Manufacturers of medical devices are among the most highly regulated and most thoroughly equipped companies. They invest enormous sums of capital in business, research and manufacturing assets ranging from clean rooms and data loggers to CAD software and programs for computational fluid dynamics. Yet even as medical device manufacturers leverage digitization for business and product development efficiency, many continue to rely on inefficient paper-bound processes to control product information, change record management and other data critical for compliance and audit success. The question is why?
The answer, in part, is that manufacturers fear electronic records management systems are complex, difficult-to-use platforms which could expose a company to regulatory failures and delay a product introduction. The paper-bound process, on the other hand, offers a time-tested and proven methodology, but it is a very slow and cumbersome way to do business.

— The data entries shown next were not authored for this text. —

Lemma repo_update_op x w d s : user_ok x = true → dtx w d s →
  wp (repo_update x) (λ r w', ∃ d' s0 s1, store_rely d d' ∧ store_rely s s0 ∧ store_rely s0 s1 ∧
    match r with
    | Ok a => ∃ s2, update_post x s0 s1 s2 a ∧ dtx w' d' s2
    | Err e => dtx w' d' s1 ∧
        stmt_err (λ f, shared f s1 ∨ ∃ s2 y, update_post x s0 s1 s2 (UPDATED, y) ∧ shared f s2) e
    end) w.
Proof.
  intros Hx Htx. unfold repo_update. fold (user_key (u_id x)).
  set (c := λ m, bool_decide (um_id m = user_key (u_id x)) && (um_version m =? u_version x)%Z).
  assert (Hpin : ∀ m, c m = true → um_id m = user_key (u_id x)).
  { intros m [Hm _]%andb_true_iff. by apply bool_decide_eq_true in Hm. }
  eapply wp_stmt_blame; [apply sql_user_update_law | done | |].
  2:{ intros e w1 d1 s1 Hd1 Hs1 He Htx1. exists d1, s1, s1. split_and!; [done | done | reflexivity | done |].
      eapply db_stmt_error; [exact He |]. destruct Htx1 as (_ & _ & ?). intros f. by apply update_blame. }
  intros n w1 d1 s1 t1 Hd1 Hs1 Hdok1 Hsok1 [-> ->] Htx1.
  rewrite (count_pinned s1 (u_id x) c) by done.
  assert (Hmiss : (∀ row, st_users s1 !! u_id x = Some row → u_version row ≠ u_version x) →
    sql_tx w1 (tables_of d1) (tables_of s1) →
    wp (let* found := sql_user_scalar_id (λ m, bool_decide (um_id m = user_key (u_id x))) in
        ret (if bool_decide (found ≠ None) then CONFLICT else NOT_FOUND, x))
      (λ r w', ∃ d' s0 s1, store_rely d d' ∧ store_rely s s0 ∧ store_rely s0 s1 ∧
        match r with
        | Ok a => ∃ s2, update_post x s0 s1 s2 a ∧ dtx w' d' s2
        | Err e => dtx w' d' s1 ∧
            stmt_err (λ f, shared f s1 ∨ ∃ s2 y, update_post x s0 s1 s2 (UPDATED, y) ∧ shared f s2) e
        end) w1).
  { intros Hver Htx1'. eapply (wp_stmt _ _ _ _ w1 d1 s1); [apply sql_user_scalar_id_law | by split_and! | |].
    2:{ intros e w2 d2 s2 ? ? [? He] ?. exists d2, s1, s2. split_and!; auto; [rel_trans |].
        split; [done |]. intros f Hf. left. by apply He. }
    intros a w2 d2 s2 t2 Hd2 Hs2 Hdok2 Hsok2 [-> Ha] Htx2. apply wp_ret.
    exists d2, s1, s2. split_and!; auto; [rel_trans |]. exists s2. split; [| by split_and!].
    assert (Hiff : a ≠ None ↔ is_Some (st_users s2 !! u_id x)).
    { rewrite Ha. setoid_rewrite tables_matching. split.
      - intros (m & i & y & Hy & -> & Hm%bool_decide_eq_true). rewrite um_id_key in Hm.
        apply (inj user_key) in Hm. destruct (proj1 Hsok2 _ _ Hy) as [Hid _]. rewrite <- Hm, Hid. by eexists.
      - intros [y Hy]. exists (user_to_model y), (u_id x), y. split_and!; auto.
        destruct (proj1 Hsok2 _ _ Hy) as [Hid _]. apply bool_decide_eq_true. by rewrite um_id_key, Hid. }
    case_bool_decide as Hb; simpl.
    - split_and!; auto. by apply Hiff.
    - split_and!; auto. apply eq_None_not_Some. intros Hsome. by apply (proj2 Hiff Hsome). }
  pose proof (update_pinned s1 (u_id x) c (user_update_values x)) as Hup.
  destruct (st_users s1 !! u_id x) as [row |] eqn:Hrow.
  - specialize (Hup (updated_row row x) Hsok1 Hpin).
    destruct (c (user_to_model row)) eqn:Hc.
    + simpl. apply andb_true_iff in Hc as [_ Hver%Z.eqb_eq]. rewrite Hup in Htx1 by done.
      apply wp_bind. unfold wp at 1, mutate, User_advance_version, modify. apply wp_ret.
      exists d1, s1, s1. split_and!; auto; [reflexivity |]. eexists. split.
      { exists row. split_and!; done. }
      destruct (proj1 Hsok1 _ _ Hrow) as [Hid Hrok]. split_and!; auto.
      replace (u_id x) with (u_id (updated_row row x)) by done. apply store_ok_put; [done |].
      revert Hx Hrok. rewrite !user_ok_iff. intros. unfold updated_row; simpl. destruct_and?. split_and!; auto. lia.
    + simpl. rewrite Hup in Htx1. apply Hmiss; [| done]. intros row' [= <-] Hver.
      unfold c in Hc. destruct (proj1 Hsok1 _ _ Hrow) as [Hid _].
      rewrite um_id_key, Hid, bool_decide_true in Hc by done. by apply Z.eqb_neq in Hc.
  - specialize (Hup x Hsok1 Hpin). simpl. rewrite Hup in Htx1. by apply Hmiss.
Qed.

Urban legends of companies running into deep trouble trying to implement an elaborate — often homegrown — electronic records management system reinforce these beliefs.
The truth is, in an increasingly competitive marketplace, the efficiency and productivity gained by transitioning from paper-based change management to a modern electronic records management system cannot be ignored. Instant sharing of data with disbursed teams and suppliers as well as tightly controlled audit-ready data trails are just two compelling reasons to shift from paper to electronic processes. In this dispatch we examine some of the key issues that you need to consider to develop a successful plan for selecting and implementing an electronic records management system.
Organizing your electronic system with regulatory requirements in mind will prepare you for audit success.
Critical to the success of any medical device company is the ability to meet industry regulations and exceed the expectations of auditors. Switching from a paper-bound to an electronic records management system means that auditors will interact with your data in a new way — through your electronic system! In addition, new regulations to address electronic compliance requirements come into play. Organizing your electronic system with regulatory requirements in mind will prepare you for audit success.
The first step to putting in place an appropriate electronic records management system is understanding the compliance requirements that your company will face. To begin that process, consider carefully the type of products you produce and, using the United States for this example, their FDA classifications, Class I, II, or III. Then ask yourself a series of questions:
Your answers to these questions will lead you to the regulatory standards governing both your business practices and your product development. Medical device companies in the United States typically are governed by 21 CFR Part 820 (Quality System Regulation) and 21 CFR Part 11 (Electronic Signatures). Companies in the USA also frequently achieve certification under ISO 13485 (Quality Management System), especially those considering certification for their products in overseas markets.
What is needed to achieve specific compliance requirements is beyond the scope of this dispatch. But it is critical for you to consider how you will organize your data within your electronic records management system. Be certain that you are able to manage your quality system, product data or other relevant data to provide ready evidence of your business processes and standard operating procedures (SOPs) as required by the regulations governing your business. Consider how you will demonstrate to your auditor that your data is organized, accessible, and controlled. Be certain that you can prove access control, produce audit trails for changes to your documents and product records, and that you have met electronic signature requirements.
Your company may also be bound by international regulations in addition to US regulations. As in US markets, medical device companies selling product worldwide need to have an electronic records management system that enables visibility into company data in such a way that auditors’ questions are answered easily. Each overseas market that you sell into, however, has its own regulatory agency.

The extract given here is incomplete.